Carbs work very well when the can be made to work.  Eliminating all the
bother of starting in sub zero, idling, part throttle, part load means that
you can closely tune a roundy round carb to it's engine and get almost
anything that you want.  Secondarily, since things like the throttle
plates, 9:1 compression etc are designed by sanctioning bodies to SEVERELY
LEVEL the competition, forcing the use of an easily inspected and
verifiable carb vs a black box mystery of FI means that no team gets a
particular advantage from a computer.  Remember that it most sports,
including autoracing, once a certain level of performance is reached, the
PAYING public tends to prefer close fought contests with lots of action
revolving around the (uugh) DRIVER's relative abilities and really could
care less about "technical" improvements in the vehicle - witness dirt
track sprint cars - where the 20+ year old wing is still depised at certain
tracks, and drag racing where the 5000+hp monsters are still based on a
design that last saw production 25 years ago

If the first ingredient ain't Habanero, then the rest don't matter.

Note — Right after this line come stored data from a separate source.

(** C4, amended. A resolved column of a type other than string is skipped
    by trim-whitespace, lowercase, uppercase and pattern-mode replace, and
    one of a type outside the numeric types by standardize and
    remove-outliers: listing it changes nothing, neither the resulting
    frame nor whether an exception is raised.  After the four string
    operations and standardize the column holds what it held before.  When
    every listed column is of that kind the operation returns the frame it
    was given.  Exact-value replace acts on every resolved column, whatever
    its type. *)
Theorem incompatible_columns_are_skipped (df : pl.DataFrame) (params : gmap string PyObj) :
  (forall c, Spec.not_string df c ->
     (forall op, In op [Operations.trim_whitespace; Operations.lowercase;
                        Operations.uppercase] ->
                 Spec.skips op params df c /\ Spec.leaves op params df c) /\
     (Spec.pattern_mode params ->
      Spec.skips Operations.replace params df c /\
      Spec.leaves Operations.replace params df c)) /\
  (forall c, Spec.not_numeric df c ->
     Spec.skips Operations.standardize params df c /\
     Spec.leaves Operations.standardize params df c /\
     Spec.skips Operations.remove_outliers params df c) /\
  (forall cols, Forall (Spec.not_string df) cols ->
     (forall op, In op [Operations.trim_whitespace; Operations.lowercase;
                        Operations.uppercase] -> op df cols params = Ok df) /\
     (Spec.pattern_mode params -> Operations.replace df cols params = Ok df)) /\
  (forall cols, Forall (Spec.not_numeric df) cols ->
     Operations.standardize df cols params = Ok df /\
     Operations.remove_outliers df cols params = Ok df) /\
  (forall cols v, cols <> [] -> params !! "value" = Some (Scalar v) -> v <> VNull ->
     Operations.replace df cols params =
       pl.with_columns df
         (map (fun c => pl.replace (pl.col c) v
                          (dict_get_default params "replacement" (Scalar (VStr ""))))
              cols)).
Proof.
  split; [|split; [|split; [|split]]].
  - intros c Hc. apply not_string_is_utf8 in Hc. split.
    + intros op [<-|[<-|[<-|[]]]]; (split;
        [intros l1 l2; apply guarded_skip; exact Hc
        |intros cols df' Hop; eapply guarded_leaves; [exact Hc| |exact Hop];
         reflexivity]).
    + intros [Hp Hv]. unfold Spec.skips, Spec.leaves, Operations.replace.
      rewrite Hp, Hv. cbn [negb andb]. split.
      * intros l1 l2. apply guarded_skip. exact Hc.
      * intros cols df' Hop. eapply guarded_leaves; [exact Hc| |exact Hop]. reflexivity.
  - intros c Hc. apply not_numeric_is_numeric in Hc. split; [|split].
    + intros l1 l2. apply guarded_skip. exact Hc.
    + intros cols df' Hop. eapply guarded_leaves; [exact Hc| |exact Hop]. reflexivity.
    + intros l1 l2. unfold Operations.remove_outliers.
      rewrite truthy_app_cons. cbn [negb].
      rewrite remove_outliers_loop_skip by exact Hc.
      destruct (l1 ++ l2)%list; reflexivity.
  - intros cols Hall.
    assert (Hall' : Forall (fun c => Operations.is_utf8 df c = Ok false) cols).
    { eapply List.Forall_impl; [|exact Hall]. apply not_string_is_utf8. }
    split.
    + intros op [<-|[<-|[<-|[]]]]; apply guarded_all_skipped; exact Hall'.
    + intros [Hp Hv]. unfold Operations.replace. rewrite Hp, Hv. cbn [negb andb].
      apply guarded_all_skipped. exact Hall'.
  - intros cols Hall.
    assert (Hall' : Forall (fun c => Operations.is_numeric df c = Ok false) cols).
    { eapply List.Forall_impl; [|exact Hall]. apply not_numeric_is_numeric. }
    split.
    + apply guarded_all_skipped. exact Hall'.
    + unfold Operations.remove_outliers. destruct (negb (truthy cols)); [reflexivity|].
      apply remove_outliers_loop_all_skipped. exact Hall'.
  - intros cols v Hne Hv Hnn. destruct cols as [|c0 cols]; [congruence|].
    unfold Operations.replace.
    assert (Hval : dict_get params "value" = Scalar v)
      by (unfold dict_get; rewrite Hv; reflexivity).
    rewrite Hval.
    assert (Hnone : is_None (Scalar v) = false).
    { unfold is_None, None_. apply bool_decide_eq_false_2. congruence. }
    rewrite Hnone. rewrite andb_false_r. reflexivity.
Qed.

(** [fill_nulls] with the mean or the median strategy builds one expression
    for each resolved column; no column type is looked at. *)
Lemma fill_nulls_mean_median_expressions (df : pl.DataFrame)
    (params : gmap string PyObj) (cols : list string) :
  cols <> [] ->
  (params !! "strategy" = Some (Scalar (VStr "mean")) ->
   Operations.fill_nulls df cols params =
     pl.with_columns df
       (map (fun c => pl.binary pl.fill_null (pl.col c) (pl.unary pl.mean (pl.col c)))
            cols)) /\
  (params !! "strategy" = Some (Scalar (VStr "median")) ->
   Operations.fill_nulls df cols params =
     pl.with_columns df
       (map (fun c => pl.binary pl.fill_null (pl.col c) (pl.unary pl.median (pl.col c)))
            cols)).
Proof.
  intros Hne. destruct cols as [|c0 cols]; [congruence|].
  split; intros Hs; unfold Operations.fill_nulls, dict_get_default;
    rewrite Hs; reflexivity.
Qed.

End OperationTheorems.

(* ===================================================================== *)
(** * Rows *)
(* ===================================================================== *)

Section RowFacts.

Lemma rows_of_length (cols : list (list Value)) (h : nat) :
  length (pl.rows_of cols h) = h.
Proof.
  revert cols. induction h as [|h IH]; intros cols; simpl; [reflexivity|].
  rewrite IH. reflexivity.
Qed.

Lemma keep_length {A : Type} (mask : list bool) (l : list A) :
  length l = length mask -> length (pl.keep mask l) = length (pl.keep mask mask).
Proof.
  revert l. induction mask as [|b mask IH]; intros [|x l]; simpl; intros Hl;
    try reflexivity; try discriminate.
  injection Hl as Hl. destruct b; simpl; rewrite (IH l Hl); reflexivity.
Qed.

Lemma keep_columns_true (mask : list bool) (cols : list (list Value)) :
  Forall (fun col => length col = S (length mask)) cols ->
  map (hd VNull) (map (pl.keep (true :: mask)) cols) = map (hd VNull) cols /\
  map (@tl Value) (map (pl.keep (true :: mask)) cols) = map (pl.keep mask) (map (@tl Value) cols).
Proof.
  induction 1 as [|col cols Hcol _ [IH1 IH2]]; [split; reflexivity|].
  destruct col as [|v col]; [discriminate|].
  cbn [map]. rewrite IH1, IH2. split; reflexivity.
Qed.

Lemma keep_columns_false (mask : list bool) (cols : list (list Value)) :
  Forall (fun col => length col = S (length mask)) cols ->
  map (pl.keep (false :: mask)) cols = map (pl.keep mask) (map (@tl Value) cols).
Proof.
  induction 1 as [|col cols Hcol _ IH]; [reflexivity|].
  destruct col as [|v col]; [discriminate|].
  cbn [map]. rewrite IH. reflexivity.
Qed.

Lemma Forall_length_tl (n : nat) (cols : list (list Value)) :
  Forall (fun col => length col = S n) cols ->
  Forall (fun col => length col = n) (map (@tl Value) cols).
Proof.
  induction 1 as [|col cols Hcol _ IH]; simpl; constructor; [|exact IH].
  destruct col; [discriminate|]. simpl in *. lia.
Qed.

(** Masking every column masks the rows. *)
Lemma rows_of_keep (mask : list bool) :
  forall cols,
    Forall (fun col => length col = length mask) cols ->
    pl.rows_of (map (pl.keep mask) cols) (length (pl.keep mask mask)) =
    pl.keep mask (pl.rows_of cols (length mask)).
Proof.
  induction mask as [|b mask IH]; intros cols Hcols; [reflexivity|].
  cbn [length] in Hcols. cbn [length pl.rows_of].
  pose proof (Forall_length_tl _ _ Hcols) as Htl.
  destruct b.
  - change (pl.keep (true :: mask) (true :: mask)) with (true :: pl.keep mask mask).
    cbn [length pl.rows_of].
    destruct (keep_columns_true mask cols Hcols) as [-> ->].
    rewrite (IH _ Htl). reflexivity.
  - change (pl.keep (false :: mask) (false :: mask)) with (pl.keep mask mask).
    rewrite (keep_columns_false mask cols Hcols).
    apply (IH _ Htl).
Qed.

Lemma rows_keep_rows (mask : list bool) (df : pl.DataFrame) :
  pl.rectangular df ->
  length mask = pl.height df ->
  pl.rows (pl.keep_rows mask df) = pl.keep mask (pl.rows df).
Proof.
  intros Hwf Hmask. unfold pl.rows.
  assert (Hv : map pl.values (pl.keep_rows mask df) = map (pl.keep mask) (map pl.values df)).
  { unfold pl.keep_rows. rewrite !map_map. reflexivity. }
  rewrite Hv. destruct df as [|s df].
  - simpl. rewrite keep_nil_r. reflexivity.
  - assert (Hh : pl.height (pl.keep_rows mask (s :: df)) = length (pl.keep mask mask)).
    { simpl. apply keep_length. simpl in Hmask. lia. }
    rewrite Hh, <- Hmask. apply rows_of_keep.
    rewrite Hmask. apply List.Forall_map. exact Hwf.
Qed.

Lemma first_occurrences_length (keys : list (list Value)) :
  forall seen, length (pl.first_occurrences seen keys) = length keys.
Proof.
  induction keys as [|k keys IH]; intros seen; simpl; [reflexivity|].
  destruct (bool_decide (k ∈ seen)); simpl; rewrite IH; reflexivity.
Qed.

(** The rows kept are the rows not seen before, each once. *)
Lemma first_occurrences_spec (keys : list (list Value)) :
  forall seen,
    let kept := pl.keep (pl.first_occurrences seen keys) keys in
    List.NoDup kept /\ (forall k, In k kept <-> In k keys /\ ~ In k seen).
Proof.
  induction keys as [|k0 keys IH]; intros seen; cbn zeta.
  - simpl. split; [constructor|]. intros k. tauto.
  - cbn [pl.first_occurrences]. destruct (bool_decide_reflect (k0 ∈ seen)) as [Hin|Hnin].
    + apply list_elem_of_In in Hin. cbn [pl.keep].
      destruct (IH seen) as [Hnd Hk]. split; [exact Hnd|].
      intros k. rewrite Hk. simpl. split; [tauto|].
      intros [[<-|Hin'] Hns]; tauto.
    + rewrite list_elem_of_In in Hnin. cbn [pl.keep].
      destruct (IH (k0 :: seen)) as [Hnd Hk]. split.
      * constructor; [|exact Hnd]. rewrite Hk. simpl. tauto.
      * intros k. simpl. rewrite Hk. simpl. split.
        -- intros [<-|[Hin' Hns]]; tauto.
        -- intros [[<-|Hin'] Hns]; [tauto|].
           destruct (decide (k0 = k)) as [->|Hne]; tauto.
Qed.

(** [unique] on all columns keeps each distinct row once. *)
Lemma unique_all_columns (df : pl.DataFrame) (maintain_order : bool) :
  exists df',
    pl.unique df None maintain_order = Ok df' /\
    pl.columns df' = pl.columns df /\
    (pl.rectangular df ->
     List.NoDup (pl.rows df') /\ forall r, In r (pl.rows df') <-> In r (pl.rows df)).
Proof.
  eexists. split; [reflexivity|]. split; [apply columns_keep_rows|].
  intros Hwf. fold (pl.rows df).
  rewrite rows_keep_rows;
    [|exact Hwf|rewrite first_occurrences_length; apply rows_of_length].
  destruct (first_occurrences_spec (pl.rows df) []) as [Hnd Hk].
  split; [exact Hnd|]. intros r. rewrite Hk. simpl. tauto.
Qed.

Lemma rows_of_app (h k : nat) :
  forall ps : list (list Value * list Value),
    Forall (fun p => length (fst p) = h) ps ->
    pl.rows_of (map (fun p => fst p ++ snd p)%list ps) (h + k) =
    (pl.rows_of (map fst ps) h ++ pl.rows_of (map snd ps) k)%list.
Proof.
  induction h as [|h IH]; intros ps Hps.
  - simpl. f_equal. induction Hps as [|[a b] ps Ha _ IHps]; simpl; [reflexivity|].
    simpl in Ha. destruct a; [|discriminate]. rewrite IHps. reflexivity.
  - cbn [Nat.add pl.rows_of app]. f_equal.
    + clear IH. induction Hps as [|[a b] ps Ha _ IHps]; simpl; [reflexivity|].
      simpl in Ha. destruct a; [discriminate|]. simpl. rewrite IHps. reflexivity.
    + set (ps' := map (fun p : list Value * list Value => (tl (fst p), snd p)) ps).
      assert (E1 : map (@tl Value) (map (fun p => fst p ++ snd p)%list ps) =
                   map (fun p => fst p ++ snd p)%list ps').
      { subst ps'. clear IH.
        induction Hps as [|[a b] ps Ha _ IHps]; [reflexivity|].
        simpl in Ha. destruct a; [discriminate|]. cbn [map fst snd tl app].
        rewrite IHps. reflexivity. }
      assert (E2 : map (@tl Value) (map fst ps) = map fst ps').
      { subst ps'. rewrite !map_map. reflexivity. }
      assert (E3 : map snd ps = map snd ps').
      { subst ps'. rewrite !map_map. reflexivity. }
      rewrite E1, E2, E3. apply IH.
      subst ps'. clear IH E1 E2 E3.
      induction Hps as [|[a b] ps Ha _ IHps]; simpl; constructor; [|exact IHps].
      simpl in *. destruct a; [discriminate|]. simpl in *. lia.
Qed.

Robert Harris <bob at bobthecomputerguy.com>


----------
> From: Heath Parker <heathp.usouthal at campus.mci.net>
> To: diy_efi at coulomb.eng.ohio-state.edu
> Subject: Re: Nascar 9:1?
> Date: Tuesday, March 18, 1997 12:02 AM
> 
> Hi All,
> 
> 	Busch Grand National series motors are limited to 9:1, Winston Cup cars
> are unlimited compression and are usually (last I heard) around 14:1. 
> Remember, this is racing, so if you go to another track, you can build
> another motor . . . and say lower the CR and change the mixture . . . and
I
> still don't know why they aren't running FI (smooch smooch ;).